Downy on a goldenrod gall - Warren Uxley
Downy woodpeckers are a daily occurrence at Bull Mills and are five times as abundant as hairy woodpeckers in the Ozarks.  Small and perky, in winter they specialize in the suet feeder unlike the red-bellied woodpeckers that fly between the suet, sunflower feeder and the neighboring trees, pounding the seeds against the limbs or feeding their young in season.  They are compact with a blocky head and stout shoulders.  They tend to flit around on the trunk, more active than other woodpeckers.  They are light and agile enough to hang on a  goldenrod stem while feeding on the tasty grub inside its tough gall.






Hairy Woodpecker - Joe Motto
Hairy woodpeckers look a lot like a downy at first glance, however they are noticeably larger,  9.5 inches long compared with the 6.5 inch downy.  Its bill is considerably longer, equal to the width of their head, while downy's have a shorter pointed beak than other woodpeckers, resembling a thorn on a vine.  Their outer tail feathers are pure white rather than spotted like their downy cousins.  Finally, the rad patch on the nape of the neck of males is divided by a black line while it is solid on the downy.

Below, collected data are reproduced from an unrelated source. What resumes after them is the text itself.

(* ===== verification/ZmtpCurve.v ===== *)
(** * ZmtpCurve: the handshake and the messages of CurveZMQ

    Theorems on the mechanism of [ZmtpCipher]: a handshake of two ends
    completes and pairs them, a server accepts only a client that proves its
    key, messages round trip, and no message is accepted twice. *)

From S2P Require Import Prelude.
From S2P Require Import ZmtpCipher.

Module zmtp_curve.
Import zmtp_cipher.

(** The fields of a command. *)
Lemma slice (a b c : bytes) o n : len a = o -> len b = n -> ztake n (zdrop o (a ++ b ++ c)) = b.
Proof. intros Ha Hb. rewrite zdrop_app_len by done. by apply ztake_app_len. Qed.

Lemma slice_end (a b : bytes) o n : len a = o -> len b = n -> ztake n (zdrop o (a ++ b)) = b.
Proof. intros Ha Hb. rewrite <- (app_nil_r b) at 1. by apply slice. Qed.

Lemma named_name n rest : 0 < len rest -> named (name [] n ++ rest) n = true.
Proof.
  intros Hr. unfold named, name. cbn [app]. rewrite len_cons, len_app. pose proof (len_nonneg n).
  rewrite zget_cons_0, Z.eqb_refl.
  change (zdrop 1 (len n :: n ++ rest)) with (n ++ rest). rewrite ztake_app_len by done.
  rewrite bool_decide_true by done. destruct (_ >? _) eqn:Hg; [done | lia].
Qed.

Lemma short_nonce_read a n rest o : len a = o -> 0 <= n < 2 ^ 64 -> short_nonce_value (a ++ be_bytes 8 n ++ rest) o = n.
Proof.
  intros Ha Hn. unfold short_nonce_value, short_nonce_size. rewrite slice; [| done | by rewrite len_be_bytes].
  by apply be_value_bytes.
Qed.

Section curve.
Context `{Curve} `{!CurveLaws}.

Lemma open_seal key nonce plain : open key nonce (box_encrypt key plain nonce) = Some plain.
Proof.
  unfold open. rewrite len_box. pose proof (len_nonneg plain). destruct (_ <? _) eqn:Hl; [unfold tag_size in *; lia |].
  apply decrypt_encrypt.
Qed.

Male hairy woodpecker- divided red patch
Hairy woodpecker female

















Altered bluebird box with snake guard
Barb found woodpecker damage on two of our bluebird boxes. Since this is a little early for bluebird nesting we didn't mind, but objected to their alterations.  Our boxes have wire snake guards around the opening that didn't apparently suit these woodpeckers.  They pecked a hole in the side of each and use it as their front door.  It is amazing to me that they could make a hole through 3/4" wood with those tiny beaks, but then they carve out full cavities in dead trees for nests so this was just a minor renovation.  When she opened the box to inspect, she flushed a downy.

Female downy at the front door giving me the stink eye
Downy woodpeckers sometimes use their winter roosting cavities for later nesting so we will be watching these two boxes carefully.  As bluebirds build their nests and have hatch their young several weeks earlier than the woodpeckers*, the downy may find a "no vacancy" sign on the box come spring.

Missouri Breeding Bird Atlas, Brad Jacobs and James D. Wilson.